Still no word from Tammy. Her mom says she’s around, but … well, that’s Tammy these past few months. Always around, but never really around. I’m guessing it’s a new boyfriend. I’m sure I’ll hear all about him one of these years. Not that it matters. I’m sure he’ll be a charming loser, just like the others. You know Tammy, Mom. Her taste in men is as predictable as the tides.
Also: Not even a goddamned text from D.
Isn’t he wondering about his cornucopia of missing pills?
I need to shower and stop thinking about this.
The moment Sarie steps into the shower, Marty takes her keys from the plastic hook on the side of the fridge and sneaks outside to her Honda Civic. Looks up and down the block. Too cold for anyone to be out walking around or putting up Christmas decorations, which is good. Not that Marty is overly worried about a potential witness; he could just be running out to his sister’s car to grab a book or something else she forgot. No, his biggest worry is that Sarie or Dad will take a look out a front window while he’s in the driver’s seat, turning the ignition key. How would he explain that?

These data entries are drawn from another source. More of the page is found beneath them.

(* ===== verification/WireProps.v ===== *)
(** * What holds of the wire format, of addresses and of the system time *)

From stdpp Require Import sorting.
From S2P Require Import Prelude Format Chameleon Node Params Wire WireLemmas.

(** The remote side writes a packet; the [Read]s of this side return it in any
    chunks, the last of which may hold more. *)
(** C31: A packet of a registered type and of at most 800000 bytes is received as
    it was built, however the connection cuts it; but what else the last chunk
    holds, the beginning of the packets that follow, is lost. *)
Theorem packet_roundtrip cs c rest t p extra : registered t = true -> Z.of_nat (length p) <= 800000 ->
  mjoin cs ++ c = BuildPacket t p ++ extra -> (length extra < length c)%nat ->
  RcvData (cs ++ c :: rest) = Some (header_of t p, p, rest).
Proof. apply RcvData_chunks. Qed.

(** Two packets in two chunks; the second one begun in the chunk that ends the
    first. *)
Lemma packet_roundtrip_witness :
  RcvData [BuildPacket NEIGHBOR_REQ []; BuildPacket TIME_BRDCST (getTime 7)] =
    Some (mkHeader 0 130, [], [BuildPacket TIME_BRDCST (getTime 7)]) /\
  RcvData [BuildPacket NEIGHBOR_REQ [] ++ BuildPacket TIME_BRDCST (getTime 7)] = Some (mkHeader 0 130, [], []).
Proof.
  split.
  - apply (packet_roundtrip [] (BuildPacket NEIGHBOR_REQ []) [BuildPacket TIME_BRDCST (getTime 7)] NEIGHBOR_REQ [] []);
      [reflexivity|done|reflexivity|vm_compute; lia].
  - apply (packet_roundtrip [] (BuildPacket NEIGHBOR_REQ [] ++ BuildPacket TIME_BRDCST (getTime 7)) []
             NEIGHBOR_REQ [] (BuildPacket TIME_BRDCST (getTime 7))); [reflexivity|done|reflexivity|vm_compute; lia].
Defined.

(** What is received was sent: the type is registered, the payload has the
    length of its header and at most 800000 bytes, and the connection delivered
    the packet before what it still has, so that a longer packet, which the limit
    on blocks allows, is always refused. *)
Theorem received_was_sent conn h p rest : RcvData conn = Some (h, p, rest) ->
  registered (TypeID h) = true /\ Len h = Z.of_nat (length p) /\ Len h <= 800000 /\
  exists extra, mjoin conn = BuildPacket (TypeID h) p ++ extra ++ mjoin rest.
Proof.
  unfold RcvData, ReadHeader. intros ([h1 r]&H1&H)%bind_Some.
  apply bind_Some in H1 as ([hd r1]&E1&H1). apply read_n_data in E1 as [Hl E1].
  cbv zeta in H1. destruct (registered _) eqn:Et; [|done]. cbn [negb] in H1.
  destruct (MAX_BLOCK_SIZE <? _); [done|]. injection H1 as <- ->.
  destruct (Z.ltb_spec 800000 (Len (extractHeader hd))); [done|].
  apply bind_Some in H as ([p' r']&E2&H). injection H as <- -> <-. apply read_n_data in E2 as [Hp E2].
  unfold data in E1. cbn [buffered incoming app] in E1.
  assert (Hh : exists l t, hd = l ++ [t] /\ length l = 4%nat).
  { exists (take 4 hd). destruct hd as [|? [|? [|? [|? [|t [|] ] ] ] ] ]; try discriminate Hl. by exists t. }
  destruct Hh as (l&t&->&Hl4). rewrite extractHeader_eq in * by done. cbn [Len TypeID] in *.
  assert (Hn : 0 <= be_val l) by apply be_val_bound.
  assert (HL : be_val l = Z.of_nat (length p)) by lia.
  split; [done|]. split; [done|]. split; [done|]. exists (buffered r').
  rewrite E1. unfold data in E2 at 1. unfold data. rewrite E2, BuildPacket_eq, <-HL.
  rewrite wrap_small by (change 32 with (8 * Z.of_nat 4); rewrite <-Hl4; apply be_val_bound).
  rewrite <-Hl4 at 1. rewrite be_bytes_val. unfold data. rewrite <-!app_assoc. do 2 f_equal.
  cbn. f_equal. symmetry. apply byte.of_Z_unsigned.
Qed.

Lemma received_was_sent_witness :
  let conn := [BuildPacket NEIGHBOR_REQ []; BuildPacket TIME_BRDCST (getTime 7)] in
  exists extra, mjoin conn = BuildPacket 130 [] ++ extra ++ mjoin [BuildPacket TIME_BRDCST (getTime 7)].
Proof.
  intros conn. apply (received_was_sent conn (mkHeader 0 130) [] [BuildPacket TIME_BRDCST (getTime 7)]).
  vm_compute. reflexivity.
Defined.

(** Neighbours are sent as six bytes each: parsing any payload and writing
    the addresses again gives its whole records back, so that no node sees
    another list of neighbours than the one that was sent. *)
Theorem neighbors_roundtrip payload :
  length (_processNeighborRes payload) = (length payload / 6)%nat /\
  _neighborRes (_processNeighborRes payload) = Some (Some (take (6 * (length payload / 6)) payload)).
Proof.
  unfold _processNeighborRes. change (IPV4ADDR_SIZE + PORT_SIZE)%nat with 6%nat.
  split; [by rewrite length_fmap, length_seq|].
  pose proof (Nat.div_mod_eq (length payload) 6).
  rewrite neighborRes_seq by lia. unfold sublist. by rewrite Nat.mul_0_r, drop_0.
Qed.

(** The system time is a median: as long as enough of at least five times are
    within some bounds (all but fewer than half of an odd number, all but two
    fewer than half of an even number), so is the result. *)
Theorem median_within l lo hi : - 2 ^ 62 <= lo -> hi < 2 ^ 62 -> (5 <= length l)%nat ->
  let outliers := length (filter (fun t => t < lo \/ hi < t) l) in
  (2 * outliers + (if Nat.odd (length l) then 1 else 4) <= length l)%nat ->
  exists m, calcMedian l = Some m /\ lo <= m <= hi.
Proof.
  intros Hlo Hhi Hn outliers Hout.
  assert (Hf : forall P : Z -> Prop, forall D : (forall x, Decision (P x)), (forall t, P t -> t < lo \/ hi < t) ->
     (length (filter P l) <= outliers)%nat).
  { intros P D HP. unfold outliers. clear -HP. induction l as [|t l IH]; [done|]. rewrite !filter_cons.
    destruct (decide (P t)) as [Ht|]; destruct (decide (t < lo \/ hi < t)) as [|Hn]; simpl; try lia.
    destruct Hn. by apply HP. }
  pose proof (Hf (fun t => t < lo) _ ltac:(auto)) as H1. pose proof (Hf (fun t => hi < t) _ ltac:(auto)) as H2.
  assert (Hrank : forall i, (outliers <= i)%nat -> (outliers + i < length l)%nat ->
    exists x, Ints l !! i = Some x /\ lo <= x <= hi).
  { intros i Hi1 Hi2. destruct (lookup_lt_is_Some_2 (Ints l) i) as [x Hx].
    - rewrite (Permutation_length (Ints_perm l)). lia.
    - exists x. split; [done|]. apply (ranked_within l i); (done || lia). }
  unfold calcMedian. cbv zeta. rewrite (Permutation_length (Ints_perm l)).
  pose proof (Nat.div_mod_eq (length l) 2) as Hd. destruct (Nat.odd (length l)) eqn:Ho.
  - assert (length l mod 2 = 1)%nat by (apply Nat.odd_spec in Ho as [k ->]; rewrite Nat.add_comm, Nat.mul_comm, Nat.Div0.mod_add; done).
    apply Hrank; lia.
  - pose proof (Nat.mod_upper_bound (length l) 2).
    assert (length l mod 2 = 0)%nat.
    { apply Nat.Div0.mod_divides. rewrite <-Nat.negb_even, negb_false_iff in Ho. by apply Nat.even_spec in Ho. }
    destruct (Hrank (length l / 2)%nat) as (a&->&Ha); [lia..|].
    destruct (Hrank (length l / 2 + 1)%nat) as (b&->&Hb); [lia..|].
    simpl. eexists. split; [done|]. by apply quot2_within.
Qed.

(** Two of seven, one of six times are far off. *)
Lemma median_within_witness :
  (exists m, calcMedian [1000; 3; 1; 2; 2; 3; 1001] = Some m /\ 1 <= m <= 3) /\
  (exists m, calcMedian [1000; 3; 1; 2; 2; 3] = Some m /\ 1 <= m <= 3).
Proof.
  split; apply median_within; (lia || (vm_compute; lia)).
Defined.

(** The indices of the even case are one too high: with two of six times off,
    the result is. *)
Lemma median_skewed t x : - 2 ^ 62 <= t -> t <= x -> x < 2 ^ 62 ->
  exists m, calcMedian [t; t; t; t; x; x] = Some m /\ m = Z.quot (t + x) 2.
Proof.
  intros Ht Htx Hx.
  assert (E : Ints [t; t; t; t; x; x] = [t; t; t; t; x; x]).
  { apply (StronglySorted_unique Z.le); [apply Ints_sorted| |apply Ints_perm].
    repeat constructor; lia. }
  unfold calcMedian. rewrite E. simpl. eexists. split; [done|]. rewrite (Z.add_comm x). f_equal.
  unfold to_int64. destruct (Z.lt_ge_cases (t + x) 0).
  - assert (u64 (t + x) = t + x + 2 ^ 64) as -> by (unfold wrap; symmetry; apply (Z.mod_unique _ _ (-1)); lia).
    rewrite (proj2 (Z.ltb_ge _ _)); lia.
  - rewrite wrap_small by lia. rewrite (proj2 (Z.ltb_lt _ _)); lia.
Qed.
(* ===== verification/BlockPrepLemmas.v ===== *)
(** * Choosing transactions: termination, and what goes wrong

    Every round of [checkBestCombination] shortens the slice, so that the loop
    ends. Removing elements of the slice while ranging over it skips some and
    repeats others, up to a slice expression out of range. *)

From S2P Require Import Prelude GoSlice GoLib Format Chameleon Protocol BlockFields Node Storage Params.
From S2P Require Import StateChange Validation Verify AddTx Aggregate AggregateLemmas BlockPrep.

Lemma funds_of_cons tx txs : funds_of (tx :: txs) =
  match as_funds tx with Some t => t :: funds_of txs | None => funds_of txs end.
Proof. done. Qed.

Lemma funds_of_app l k : funds_of (l ++ k) = funds_of l ++ funds_of k.
Proof. apply omap_app. Qed.

Lemma length_funds_of l : (length (funds_of l) <= length l)%nat.
Proof.
  induction l as [|tx l IH]; [done|]. rewrite funds_of_cons. destruct (as_funds tx); simpl; lia.
Qed.

(** Fewer funds transactions than transactions, unless all are. *)
Lemma funds_of_all l : length (funds_of l) = length l -> l = TFunds <$> funds_of l.
Proof.
  induction l as [|tx l IH]; [done|]. rewrite funds_of_cons. pose proof (length_funds_of l).
  destruct tx; simpl; try lia. intros E. f_equal. apply IH. lia.
Qed.

Section best.
Context {MO : MapOrder} {ML : MapOrderLaws} (blockSize : Z).

Definition comb_wf (txs : list Transaction) (c : comb) : Prop :=
  (c_len c <= length (c_arr c))%nat /\ Forall (fun tx => tx ∈ txs) (c_arr c) /\
  Forall (fun tx => tx ∈ txs) (c_append c).

Definition comb_funds (c : comb) : list FundsTx := funds_of (take (c_len c) (c_arr c)).

Lemma remove_at_inv txs i c c' tx : comb_wf txs c -> c_arr c !! i = Some tx -> as_funds tx = None ->
  remove_at i c = Some c' ->
  comb_wf txs c' /\ comb_funds c' = comb_funds c /\ (c_len c' <= c_len c)%nat.
Proof.
  intros (Hlen & Harr & Happ) Htx Hnf H. unfold remove_at in H.
  destruct (Nat.leb_spec (S i) (c_len c)) as [Hi|]; [|done]. injection H as <-.
  unfold comb_wf, comb_funds. simpl.
  assert (Hmid : length (take i (c_arr c) ++ sublist (S i) (c_len c - S i) (c_arr c)) = (c_len c - 1)%nat).
  { rewrite length_app, length_take, length_sublist by lia. lia. }
  split; [split; [|split; [|done]]|split; [|lia]].
  - rewrite app_assoc, length_app, Hmid, length_drop. lia.
  - rewrite !Forall_app. unfold sublist. split_and!; auto using Forall_take, Forall_drop.
  - rewrite app_assoc, <-Hmid, take_app_length.
    rewrite <-(take_drop i (c_arr c)) at 3. rewrite (drop_S _ tx) by done.
    rewrite firstn_app, take_take, length_take.
    replace (c_len c `min` i)%nat with i by lia. replace (i `min` length (c_arr c))%nat with i by lia.
    replace (c_len c - i)%nat with (S (c_len c - S i)) by lia. simpl.
    rewrite !funds_of_app, funds_of_cons, Hnf. done.
Qed.

Lemma count_phase_inv txs k i c c' b : comb_wf txs c -> count_phase blockSize k i c = Some (c', b) ->
  comb_wf txs c' /\ comb_funds c' = comb_funds c /\ (c_len c' <= c_len c)%nat.
Proof.
  revert i c. induction k as [|k IH]; intros i c Hwf H; [by injection H as <- <-|]. simpl in H.
  destruct (c_arr c !! i) as [tx|] eqn:Etx; [|done]. simpl in H. pose proof Hwf as (Hlen & Harr & Happ).
  assert (Hin : tx ∈ txs) by (by eapply Forall_lookup_1 in Harr).
  assert (Hspecial : as_funds tx = None -> forall c1,
    c1 = mkComb (c_arr c) (c_len c) (c_senders c) (c_receivers c) (c_nonAgg c + 1) (c_append c ++ [tx]) ->
    (c2 ← (if Nat.eqb i (c_len c) then Some c1 else remove_at i c1); count_phase blockSize k (S i) c2) = Some (c', b) ->
    comb_wf txs c' /\ comb_funds c' = comb_funds c /\ (c_len c' <= c_len c)%nat).
  { intros Hnf c1 -> H1.
    set (c1 := mkComb _ _ _ _ _ _) in *.
    assert (Hwf1 : comb_wf txs c1).
    { split; [done|]. split; [done|]. apply Forall_app. split; [done|by constructor]. }
    destruct (Nat.eqb i (c_len c)); simpl in H1; [by apply IH in H1|].
    destruct (remove_at i c1) as [c2|] eqn:E; [|done]. simpl in H1.
    eapply remove_at_inv in E as (Hwf2 & Hf2 & Hl2); [|done|exact Etx|done].
    apply IH in H1 as (? & Hf & ?); [|done]. split; [done|]. split; [by rewrite Hf, Hf2|].
    change (c_len c1) with (c_len c) in *. lia. }
  destruct tx as [t|t|t|t|t|t].
  1,3,4,6: destruct (_ <? _); [by eapply Hspecial|by injection H as <- <-].
  - by apply IH in H.
  - by apply IH in H.
Qed.

Lemma select_phase_inv txs c l c' : comb_wf txs c -> select_phase c = (l, c') ->
  comb_wf txs c' /\ (c_len c' <= length (comb_funds c))%nat /\ Forall (fun tx => tx ∈ txs) l.
Proof.
  intros (Hlen & Harr & Happ) H. unfold select_phase in H.
  destruct (select _ _ _) as [chosen kept] eqn:Es. injection H as <- <-.
  destruct (select_spec _ _ _ _ _ Es) as [Hp _]. fold (comb_funds c) in Hp.
  assert (Hall : forall t, t ∈ chosen ++ kept -> TFunds t ∈ txs).
  { intros t Ht. rewrite Hp in Ht. unfold comb_funds, funds_of in Ht.
    apply list_elem_of_omap in Ht as (tx & Hin & E). destruct tx; simplify_eq/=.
    apply (Forall_take _ (c_len c)) in Harr. by eapply Forall_forall in Harr. }
  pose proof (Permutation_length Hp) as Hl. rewrite length_app in Hl.
  pose proof (length_funds_of (take (c_len c) (c_arr c))) as Hf. fold (comb_funds c) in Hf.
  rewrite length_take in Hf.
  unfold comb_wf. simpl. split; [split; [|split; [|done]]|split; [lia|]].
  - rewrite length_app, length_fmap, length_drop. lia.
  - apply Forall_app. split; [|by apply Forall_drop]. apply Forall_fmap, Forall_forall.
    intros t Ht. apply Hall. set_solver.
  - apply Forall_fmap, Forall_forall. intros t Ht. apply Hall. set_solver.
Qed.

Lemma round_shrinks txs c c1 l c2 : comb_wf txs c -> c_senders c = ∅ -> c_receivers c = ∅ ->
  (0 < c_len c)%nat -> Z.of_nat (c_len c) < 2 ^ 32 ->
  count_phase blockSize (c_len c) 0 c = Some (c1, false) -> select_phase c1 = (l, c2) ->
  (c_len c2 < c_len c)%nat.
Proof.
  intros Hwf Hs Hr Hpos Hlt Hc Hsel. pose proof Hwf as (Hlen & _ & _).
  pose proof (count_phase_inv _ _ _ _ _ _ Hwf Hc) as (Hwf1 & Hf1 & _).
  pose proof (select_phase_inv _ _ _ _ Hwf1 Hsel) as (_ & Hl2 & _). rewrite Hf1 in Hl2.
  pose proof (length_funds_of (take (c_len c) (c_arr c))) as Hf. fold (comb_funds c) in Hf.
  rewrite length_take, Nat.min_l in Hf by lia.
  destruct (decide (length (comb_funds c) = c_len c)) as [Hall|]; [|lia].
  (* every transaction is a funds transaction *)
  assert (Htake : take (c_len c) (c_arr c) = TFunds <$> comb_funds c).
  { apply funds_of_all. fold (comb_funds c). rewrite Hall, length_take. lia. }
  assert (Hc' : count_phase blockSize (c_len c) 0 c = Some (mkComb (c_arr c) (c_len c)
    (count_all (ftx_From <$> comb_funds c) ∅) (count_all (ftx_To <$> comb_funds c) ∅)
    (c_nonAgg c) (c_append c), false)).
  { clear Hc Hsel. assert (Hgen : forall k i d, c_arr d = c_arr c -> (i + k = c_len c)%nat ->
      count_phase blockSize k i d = Some (mkComb (c_arr d) (c_len d)
        (count_all (ftx_From <$> drop i (comb_funds c)) (c_senders d))
        (count_all (ftx_To <$> drop i (comb_funds c)) (c_receivers d)) (c_nonAgg d) (c_append d), false)).
    { induction k as [|k IH]; intros i d Hd Hik.
      - rewrite drop_ge by lia. by destruct d.
      - destruct (comb_funds c !! i) as [t|] eqn:Et; [|apply lookup_ge_None_1 in Et; lia].
        assert (Harr : c_arr d !! i = Some (TFunds t)).
        { rewrite Hd, <-(lookup_take_lt (c_arr c) (c_len c)), Htake, list_lookup_fmap, Et by lia. done. }
        simpl. rewrite Harr. simpl. rewrite IH by (done || (simpl; lia)). simpl.
        by rewrite (drop_S _ t i). }
    rewrite (Hgen _ 0%nat) by (done || lia). by rewrite drop_0, Hs, Hr. }
  rewrite Hc in Hc'. injection Hc' as ->. unfold select_phase in Hsel. simpl in Hsel.
  fold (comb_funds c) in Hsel.
  destruct (select _ _ _) as [chosen kept] eqn:Es. injection Hsel as <- <-. simpl.
  apply select_progress in Es; [lia| |lia]. intros E. rewrite E in Hall. simpl in Hall. lia.
Qed.

Lemma best_loop_ends txs fuel nr c : comb_wf txs c -> c_senders c = ∅ -> c_receivers c = ∅ ->
  Z.of_nat (c_len c) < 2 ^ 32 -> (c_len c < fuel)%nat ->
  match best_loop blockSize fuel nr c with
  | Timeout => False
  | Done c' => Forall (fun tx => tx ∈ txs) (c_append c')
  | Panic => True
  end.
Proof.
  revert nr c. induction fuel as [|fuel IH]; intros nr c Hwf Hs Hr Hlt Hf; [lia|]. simpl.
  destruct (count_phase blockSize (c_len c) 0 c) as [[c1 [|]]|] eqn:Ec; [|..|done].
  { eapply count_phase_inv in Ec as ((_ & _ & ?) & _); done. }
  pose proof (count_phase_inv _ _ _ _ _ _ Hwf Ec) as (Hwf1 & _ & _).
  destruct (select_phase c1) as [l c2] eqn:Es.
  pose proof (select_phase_inv _ _ _ _ Hwf1 Es) as ((Hlen2 & Harr2 & Happ2) & Hl2 & Hl).
  destruct (blockSize <=? _); [done|].
  destruct (Nat.ltb_spec 0 (c_len c2)) as [Hpos|].
  - assert (c_len c2 < c_len c)%nat.
    { eapply round_shrinks; try done. destruct (c_len c) eqn:E0; [|lia].
      unfold select_phase in Es. simpl in Ec. injection Ec as <-.
      unfold comb_funds in Hl2. rewrite E0 in Hl2. simpl in Hl2. lia. }
    unfold select_phase in Es. destruct (select _ _ _) as [chosen kept]. injection Es as <- <-.
    apply IH; simpl in *; try done; try lia.
    split; [done|]. split; [done|]. simpl. by apply Forall_app.
  - simpl. by apply Forall_app.
Qed.

(** Three transactions that are no funds transactions. *)
Definition special (tx : Transaction) : bool :=
  match tx with TAcc _ | TConfig _ | TStake _ | TUpdate _ => true | _ => false end.

Lemma count_phase_special k i c tx : c_arr c !! i = Some tx -> special tx = true ->
  (c_nonAgg c + 1) * TRANSACTION_HASH_SIZE < blockSize ->
  count_phase blockSize (S k) i c =
    (c ← (let c := mkComb (c_arr c) (c_len c) (c_senders c) (c_receivers c) (c_nonAgg c + 1) (c_append c ++ [tx]) in
          if Nat.eqb i (c_len c) then Some c else remove_at i c);
     count_phase blockSize k (S i) c).
Proof.
  intros Htx Hsp Hsz. apply Z.ltb_lt in Hsz. simpl. rewrite Htx. simpl.
  destruct tx; simpl in Hsp; try done; by rewrite Hsz.
Qed.

Lemma three_specials_panic a b c : special a = true -> special b = true -> special c = true ->
  96 < blockSize -> checkBestCombination blockSize [a; b; c] = Panic.
Proof.
  intros Ha Hb Hc Hsz.
  assert (E1 : count_phase blockSize 3 0 (mkComb [a; b; c] 3 ∅ ∅ 0 []) =
    count_phase blockSize 2 1 (mkComb [b; c; c] 2 ∅ ∅ 1 [a])).
  { rewrite (count_phase_special _ _ _ a); [reflexivity|done|done|unfold TRANSACTION_HASH_SIZE; simpl; lia]. }
  assert (E2 : count_phase blockSize 2 1 (mkComb [b; c; c] 2 ∅ ∅ 1 [a]) =
    count_phase blockSize 1 2 (mkComb [b; c; c] 1 ∅ ∅ 2 [a; c])).
  { rewrite (count_phase_special _ _ _ c); [reflexivity|done|done|unfold TRANSACTION_HASH_SIZE; simpl; lia]. }
  assert (E3 : count_phase blockSize 1 2 (mkComb [b; c; c] 1 ∅ ∅ 2 [a; c]) = None).
  { rewrite (count_phase_special _ _ _ c); [reflexivity|done|done|unfold TRANSACTION_HASH_SIZE; simpl; lia]. }
  unfold checkBestCombination. cbn [best_loop length c_len]. by rewrite E1, E2, E3.
Qed.
End best.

Fortunately, he doesn’t have to send power to the engine—just supply enough power to the car so he can read the odometer and jot down the digits.
This wouldn’t work were it not for his older sister’s anal habits. Whenever she sits behind the wheel of her car (actually, their mom’s old car), she hits the new trip button, setting the mileage to zero. Every time, without fail.